Federal Minister of Climate Change
- In office 19 April 2022 – 10 August 2023
- Prime Minister: Shehbaz Sharif
- Preceded by: Malik Amin Aslam

Leader of the Opposition in the Senate of Pakistan
- In office 22 March 2018 – 26 August 2018
- Preceded by: Aitzaz Ahsan
- Succeeded by: Raja Zafar-ul-Haq

Senate of Pakistan
- Incumbent
- Assumed office 8 June 2015
- Constituency: General seat from Sindh

Pakistan Ambassador to the United States
- In office 23 November 2011 – 14 October 2013
- President: Asif Ali Zardari
- Prime Minister: Yusuf Raza Gillani
- Preceded by: Husain Haqqani
- Succeeded by: Jalil Abbas Jilani

Federal Minister for Information and Broadcasting
- In office 31 March 2008 – 14 March 2009
- President: Pervez Musharraf Asif Ali Zardari
- Prime Minister: Yusuf Raza Gillani
- Preceded by: Nisar Memon
- Succeeded by: Qamar Zaman Kaira

Federal Minister for Women Development
- In office 15 May 2008 – 3 November 2008
- President: Pervez Musharraf Asif Ali Zardari
- Prime Minister: Yusuf Raza Gillani
- Preceded by: Nazar Muhammad Gondal
- Succeeded by: Aijaz Hussain Jakhrani

Federal Minister for Culture
- In office 24 May 2008 – 12 August 2008
- President: Pervez Musharraf Asif Ali Zardari
- Prime Minister: Yusuf Raza Gillani
- Preceded by: Khawaja Saad Rafique

Member of the National Assembly of Pakistan
- In office 17 March 2008 – 23 November 2011
- Constituency: Reserved seat for women
- In office 2002–2007
- Constituency: Reserved seat for women

Personal details
- Born: Shehrbano Rahman 21 December 1960 (age 65) Karachi, Sindh, Pakistan
- Party: PPP (2002–present)
- Spouse: Nadeem Hussain
- Alma mater: Smith College University of Sussex
- Awards: Nishan-e-Imtiaz (2013)
- Website: www.sherryrehman.com

= Sherry Rehman =

Pakistani politician

Shehrbano "Sherry" Rehman (شیری رحمان; born 21 December 1960) is a Pakistani politician and journalist who has been the member of the Senate of Pakistan since 2015. She was the first female Leader of the Opposition in the Senate from March to August 2018 and served as Pakistan's Ambassador to the United States from 2011 to 2013. She is currently serving as the Federal Minister for the Ministry of Climate Change.

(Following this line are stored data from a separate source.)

Lemma wp_ApplyPlane_granted crtc p l hdl plane req (Q : DispError * AtomicReq → World → Prop) w :
  driver_grants (w_drm w) → (∃ fd, dk_fd (w_drm w) = Some fd ∧ 0 ≤ fd) →
  w_layers w !! p = Some l → l_mHdiBuffer l = Some hdl →
  (∀ g k', gem_IsValid g = true → drm_kept (w_drm w) k' →
     Q (DISPLAY_SUCCESS, req ++ plane_props crtc plane l g)
       (set_w_drm k' (set_w_layers (<[p :=
         set_l_mCurrentBuffer (Some g) (set_l_lastBuffer_ (l_mCurrentBuffer l) l)]> (w_layers w)) w))) →
  wp (ApplyPlane (crtc_mId crtc) p plane req) Q w.
Proof.
  intros Hg (fd & Hfd & Hpos) Hp Hb HQ. unfold ApplyPlane, plane_props in *. apply wp_bind.
  eapply wp_deref; [done|]. apply wp_bind, wp_fence_props; [apply Hg|]. intros k1 Hk1. simpl.
  pose proof (driver_grants_kept _ k1 (proj1 (proj2 Hk1)) Hg) as Hg1.
  assert (dk_fd k1 = Some fd) as Hfd1 by (destruct Hk1 as (Hk1 & _); by rewrite -Hfd).
  apply wp_bind. eapply (wp_GetGem true p l hdl); [|done|done|done|].
  { cbn. intros fd' ?. simplify_eq. by apply wlp_gem_valid. }
  cbn [w_drm set_w_drm w_layers]. intros g k2 Hval Hk2. rewrite Hval. simpl.
  pose proof (driver_grants_kept _ k2 (proj1 (proj2 Hk2)) Hg1) as Hg2.
  apply wp_bind, wp_Add_granted; [apply Hg2|]. cbn [w_drm set_w_drm]. intros k3 Hk3. simpl.
  pose proof (driver_grants_kept _ k3 (proj1 (proj2 Hk3)) Hg2) as Hg3.
  apply wp_bind, wp_Add_granted; [apply Hg3|]. cbn [w_drm set_w_drm]. intros k4 Hk4. simpl.
  apply wp_ret. rewrite -!app_assoc. apply (HQ g k4); [done|]. by etrans; [|etrans; [|etrans]].
Qed.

Born in Karachi, Rehman received her B.A. from Smith College and her M.A. in art history from the University of Sussex. In 1988, she joined the Herald as its editor and remained with the magazine until 1999. In 2002, she was elected to the National Assembly of Pakistan. She was re-elected in 2008, and became a member of the Federal Cabinet under Prime Minister Gillani as the Minister for Information.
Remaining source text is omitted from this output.